_Task inputs_
(* ===== verification/QueryEndpoints.v ===== *)
(** * custom_query/config.go: from the configuration to the readers of the queries

    [BuildQueryEndpoints] with what it calls: the lists of RPC nodes, the API keys, the
    substitution of placeholders in URLs and bodies, and the reader of every endpoint. The
    TOML decoder is an argument. *)
From Stdlib Require Import Ascii.
From Stdlib.Floats Require Import SpecFloat.
From S2P Require Import ContractReader RpcHandlers.
From S2P Require Import Prelude Text TokenBridge Messages Float64 BigFloat CustomQuery RpcReader.
Local Open Scope Z_scope.

(** ** Texts *)

(** [strings.ReplaceAll] for a text to replace that is not empty. [skip] bytes belong to the
    occurrence that was replaced last. *)
Fixpoint replace_from (old new : string) (skip : nat) (s : string) : string :=
  match s with
  | EmptyString => EmptyString
  | String a t =>
      match skip with
      | S skip => replace_from old new skip t
      | O => match cut old s with
             | Some _ => new +:+ replace_from old new (String.length old - 1) t
             | None => String a (replace_from old new O t)
             end
      end
  end.
Definition strings_ReplaceAll (s old new : string) : string := replace_from old new O s.

Definition placeholder (key : string) : string := "{" +:+ key +:+ "}".

(** The name after an opening brace, when a closing one ends it. *)
Fixpoint brace_name (s : string) : option string :=
  match s with
  | EmptyString => None
  | String a t =>
      if Ascii.eqb a "}" then Some EmptyString
      else if Ascii.eqb a "{" then None
      else match brace_name t with Some n => Some (String a n) | None => None end
  end.
Definition nonempty_name (s : string) : option string :=
  match brace_name s with Some EmptyString => None | n => n end.

(** The names of all matches of the expression {([^{}]+)}. *)
Fixpoint placeholders (s : string) : list string :=
  match s with
  | EmptyString => []
  | String a t =>
      if Ascii.eqb a "{" then option_list (nonempty_name t) ++ placeholders t else placeholders t
  end.

Fixpoint substitute (params : list (string * string)) (s : string) : string :=
  match params with
  | [] => s
  | (key, value) :: params => substitute params (strings_ReplaceAll s (placeholder key) value)
  end.
(* ===== verification/ConfigFiles.v ===== *)
(** * configs: the files of exchanges and of market params

    The files are written when they are missing and merged with the built-in tables when they
    are there (default_pricefeed_exchange_config.go, default_market_param_config.go), and read at the
    start. The file system is a class of the calls that the code makes, with what they promise; the
    TOML decoder is an argument, the text that the templates produce is written out. *)
From Stdlib Require Import Ascii.
From S2P Require Import Prelude Text Hex MarketConfig PriceFetcher.
Local Open Scope Z_scope.

(** ** Paths, as package filepath has them on Unix *)

(** The elements that are left of a path, last first. *)
Definition clean_step (rooted : bool) (out : list string) (elem : string) : list string :=
  if bool_decide (elem = "") || bool_decide (elem = ".") then out
  else if bool_decide (elem = "..") then
    match out with
    | last :: out' => if bool_decide (last = "..") then elem :: out else out'
    | [] => if rooted then [] else [elem]
    end
  else elem :: out.
Definition Clean (path : string) : string :=
  let rooted := String.prefix "/" path in
  let text := strings_Join (rev (foldl (clean_step rooted) [] (strings_Split path "/"))) "/" in
  if rooted then "/" +:+ text else if bool_decide (text = "") then "." else text.
Fixpoint Join (elems : list string) : string :=
  match elems with
  | [] => ""
  | e :: rest => if bool_decide (e = "") then Join rest else Clean (strings_Join elems "/")
  end.
(** All before the last separator. *)
Definition Dir (path : string) : string :=
  Clean (strings_Join (removelast (strings_Split path "/") ++ [""]) "/").

Definition exchange_config_path (homeDir : string) : string := Join [homeDir; "config"; "pricefeed_exchange_config.toml"].
Definition market_params_path (homeDir : string) : string := Join [homeDir; "config"; "market_params.toml"].

(** ** The file system *)
Class FileSystem (W : Type) := {
  file : W -> string -> option string;
  ReadFile : string -> W -> (go_error + string) * W;
  WriteFile : string -> string -> W -> option go_error * W;
  Remove : string -> W -> W;
  Rename : string -> string -> W -> option go_error * W;
  Stat : string -> W -> option (go_error * bool) * W;     (** the error, and whether it says that there is no such file *)
  MkdirAll : string -> W -> option go_error * W
}.

(** What the calls promise: a call that fails may leave a file it writes in any state, and
    nothing else changes; a renaming happens as a whole or not at all. *)
Class FileSystemLaws (W : Type) `{FileSystem W} := {
  read_file : forall p w r w', ReadFile p w = (r, w') -> (forall q, file w' q = file w q) /\ (forall s, r = inr s -> file w p = Some s);
  write_file : forall p s w e w', WriteFile p s w = (e, w') ->
    (forall q, q <> p -> file w' q = file w q) /\ (e = None -> file w' p = Some s);
  remove_file : forall p w q, q <> p -> file (Remove p w) q = file w q;
  rename_file : forall p p' w e w', p <> p' -> Rename p p' w = (e, w') ->
    match e with
    | None => file w' p' = file w p /\ file w' p = None /\ forall q, q <> p -> q <> p' -> file w' q = file w q
    | Some _ => forall q, file w' q = file w q
    end;
  stat_file : forall p w e w', Stat p w = (e, w') -> (forall q, file w' q = file w q);
  mkdir_file : forall p w e w', MkdirAll p w = (e, w') -> (forall q, file w' q = file w q)
}.

(** Files that are there and can be written. *)
#[export] Instance plain_fs : FileSystem (gmap string string) := {
  file w p := w !! p;
  ReadFile p w := (match w !! p with Some s => inr s | None => inl (ErrNew "no such file or directory") end, w);
  WriteFile p s w := (None, <[p := s]> w);
  Remove p w := delete p w;
  Rename p p' w := match w !! p with
                   | Some s => (None, <[p' := s]> (delete p w))
                   | None => (Some (ErrNew "no such file or directory"), w)
                   end;
  Stat p w := (match w !! p with Some _ => None | None => Some (ErrNew "no such file or directory", true) end, w);
  MkdirAll _ w := (None, w)
}.
#[export] Instance plain_fs_laws : FileSystemLaws (gmap string string).
Proof.
  split; cbn.
  - intros p w r w' [= <- <-]. split; [done|]. intros s. by destruct (w !! p); intros [= ->].
  - intros p s w e w' [= <- <-]. split; [|intros _; apply lookup_insert_eq]. intros q Hq. by apply lookup_insert_ne.
  - intros p w q Hq. by apply lookup_delete_ne.
  - intros p p' w e w' Hne. destruct (w !! p) as [s|] eqn:E; intros [= <- <-]; [|done]. split_and!.
    + by rewrite lookup_insert_eq.
    + rewrite lookup_insert_ne by done. apply lookup_delete_eq.
    + intros q H1 H2. rewrite lookup_insert_ne by done. by apply lookup_delete_ne.
  - by intros p w e w' [= <- <-].
  - by intros p w e w' [= <- <-].
Qed.

Section Files.
Context {W : Type} `{FS : FileSystem W}.

Definition temp_of (path : string) : string := path +:+ ".tmp".

(** The end of every merge: the new text is written beside the file, read back and validated, and
    then takes the place of the file. *)
Definition replace_validated (path text : string) (validate : string -> option go_error) (w : W) : option go_error * W :=
  let tempFile := temp_of path in
  match WriteFile tempFile text w with
  | (Some err, w) => (Some (wrapf "failed to write temp file" err), w)
  | (None, w) =>
      match ReadFile tempFile w with
      | (inl err, w) => (Some (wrapf "failed to read temp file for validation" err), Remove tempFile w)
      | (inr testToml, w) =>
          match validate testToml with
          | Some err => (Some err, Remove tempFile w)
          | None =>
              match Rename tempFile path w with
              | (Some err, w) => (Some (wrapf "failed to replace config file" err), Remove tempFile w)
              | (None, w) => (None, w)
              end
          end
      end
  end.

(** Reads the file and decodes it. *)
Definition read_decoded {A} (Unmarshal : string -> go_error + A) (path : string) (w : W) : (go_error + A) * W :=
  match ReadFile path w with
  | (inl err, w) => (inl (wrapf "failed to read existing config file" err), w)
  | (inr tomlFile, w) =>
      match Unmarshal tomlFile with
      | inl err => (inl (wrapf "failed to unmarshal existing config" err), w)
      | inr v => (inr v, w)
      end
  end.

(** The frame of the three WriteDefault functions: the directory, then a first file or a merge. [only_missing] says whether
    an error of Stat other than a missing file panics. A failed first write ends the process. *)
Definition write_default (configDir path : string) (defaultText : go string) (what : string) (only_missing : bool)
    (merge : W -> go unit * W) (w : W) : go unit * W :=
  let merged w := match merge w with
                  | (Err err, w) => (Panic (PanicMsg ("failed to merge " +:+ what +:+ " config: " +:+ error_text err)), w)
                  | r => r
                  end in
  let '(made, w) := MkdirAll configDir w in
  let '(no_dir, w) := match made with
                      | None => (None, w)
                      | Some err => let '(r, w) := Stat configDir w in (match r with Some _ => Some err | None => None end, w)
                      end in
  match no_dir with
  | Some err => (Panic (PanicMsg ("failed to create config directory " +:+ configDir +:+ ": " +:+ error_text err)), w)
  | None =>
      match Stat path w with
      | (Some (err, true), w) =>
          match defaultText with
          | Ok text =>
              match WriteFile path text w with
              | (Some err, w) => (Panic (PanicMsg ("MustWriteFile failed: " +:+ error_text err)), w)
              | (None, w) => (Ok tt, w)
              end
          | Err err => (Err err, w)
          | Panic p => (Panic p, w)
          end
      | (Some (err, false), w) =>
          if only_missing then (Panic (PanicMsg ("Error checking file: " +:+ error_text err)), w) else merged w
      | (None, w) => merged w
      end
  end.

Definition error_result (m : option go_error * W) : go unit * W :=
  let '(r, w) := m in (match r with Some err => Err err | None => Ok tt end, w).

Lemma temp_of_ne path : temp_of path <> path.
Proof.
  unfold temp_of. induction path as [|a path IH]; [done|]. intros E. apply IH. exact (f_equal (fun s => match s with String _ t => t | _ => s end) E).
Qed.

Context `{FL : !FileSystemLaws W}.

(** Nothing but the file and its neighbour is touched; the file is whole, old or new, and new only with a text that was
    validated; and the neighbour is gone after a success. *)
Lemma replace_validated_spec path text validate w r w' :
  replace_validated path text validate w = (r, w') ->
  (forall q, q <> path -> q <> temp_of path -> file w' q = file w q) /\
  match r with
  | Some _ => file w' path = file w path
  | None => file w' path = Some text /\ file w' (temp_of path) = None /\ validate text = None
  end.
Proof using FL.
  pose proof (temp_of_ne path) as Hne. unfold replace_validated. cbv zeta.
  destruct (WriteFile (temp_of path) text w) as [[err|] w1] eqn:Ew.
  { intros [= <- <-]. destruct (write_file _ _ _ _ _ Ew) as [H _]. split; [|by apply H]. intros q _ Hq. by apply H. }
  destruct (write_file _ _ _ _ _ Ew) as [Hw Hs]. specialize (Hs eq_refl).
  destruct (ReadFile (temp_of path) w1) as [[err|t] w2] eqn:Er; destruct (read_file _ _ _ _ Er) as [Hr Ht].
  { intros [= <- <-]. split; [intros q H1 H2|]; rewrite remove_file, Hr by done; by apply Hw. }
  assert (t = text) as -> by (specialize (Ht t eq_refl); congruence).
  destruct (validate text) as [err|] eqn:Ev.
  { intros [= <- <-]. split; [intros q H1 H2|]; rewrite remove_file, Hr by done; by apply Hw. }
  destruct (Rename (temp_of path) path w2) as [[err|] w3] eqn:En; pose proof (rename_file _ _ _ _ _ Hne En) as Hn.
  - intros [= <- <-]. split; [intros q H1 H2|]; rewrite remove_file, Hn, Hr by done; by apply Hw.
  - intros [= <- <-]. destruct Hn as (H1 & H2 & H3). split.
    + intros q Hq1 Hq2. rewrite H3, Hr by done. by apply Hw.
    + by rewrite H1, Hr, Hs.
Qed.

Lemma read_decoded_spec {A} (Unmarshal : string -> go_error + A) path w r w' :
  read_decoded Unmarshal path w = (r, w') ->
  (forall q, file w' q = file w q) /\
  (forall v, r = inr v -> exists text, file w path = Some text /\ Unmarshal text = inr v).
Proof using FL.
  unfold read_decoded. destruct (ReadFile path w) as [[err|text] w1] eqn:Er; destruct (read_file _ _ _ _ Er) as [Hr Ht].
  - by intros [= <- <-].
  - destruct (Unmarshal text) as [err|v] eqn:Eu; intros [= <- <-]; (split; [done|]); intros v' [=]; subst.
    exists text. split; [by apply Ht|done].
Qed.
End Files.

(** ** Tables of entries by their id *)
Section Entries.
Context {K A : Type} `{Countable K}.
Variable key : A -> K.
Variable R : K -> K -> Prop.
Context `{!RelDecision R}.
Context {RO : RangeOrder}.

(** Entries with one id replace each other. *)
Definition index_by (l : list A) : gmap K A := foldl (fun m x => <[key x := x]> m) ∅ l.

Definition last_with (k : K) (l : list A) : option A := last (filter (fun x => key x = k) l).

(** The built-in entries whose id the file does not have. *)
Definition missing_entries (existing : list A) (static : gmap K A) : list A :=
  snd <$> filter (fun x => x.1 ∉ key <$> existing) (range_of static).

Definition merge_entries (existing : list A) (static : gmap K A) : option (gmap K A) :=
  match missing_entries existing static with
  | [] => None
  | missing => Some (index_by (existing ++ missing))
  end.

(** A template ranges over a map in the order of its keys. *)
Definition sorted_values (m : gmap K A) : list A := omap (fun k => m !! k) (merge_sort R (range_of m).*1).

Lemma last_with_snoc k l x : last_with k (l ++ [x]) = if bool_decide (key x = k) then Some x else last_with k l.
Proof.
  unfold last_with. rewrite filter_app, filter_cons, filter_nil. case_bool_decide as E.
  - rewrite decide_True by done. apply last_snoc.
  - rewrite decide_False by done. by rewrite app_nil_r.
Qed.

Lemma index_by_lookup l k : index_by l !! k = last_with k l.
Proof.
  unfold index_by. induction l as [|x l IH] using rev_ind; [cbn [foldl]; by rewrite lookup_empty|].
  rewrite foldl_app, last_with_snoc. cbn [foldl]. case_bool_decide as E; [subst; apply lookup_insert_eq|by rewrite lookup_insert_ne].
Qed.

_Task brief_
Show every line from the entries above in which the word "unfold" appears.

_Task solution_
  unfold temp_of. induction path as [|a path IH]; [done|]. intros E. apply IH. exact (f_equal (fun s => match s with String _ t => t | _ => s end) E).
  pose proof (temp_of_ne path) as Hne. unfold replace_validated. cbv zeta.
  unfold read_decoded. destruct (ReadFile path w) as [[err|text] w1] eqn:Er; destruct (read_file _ _ _ _ Er) as [Hr Ht].
  unfold last_with. rewrite filter_app, filter_cons, filter_nil. case_bool_decide as E.
  unfold index_by. induction l as [|x l IH] using rev_ind; [cbn [foldl]; by rewrite lookup_empty|].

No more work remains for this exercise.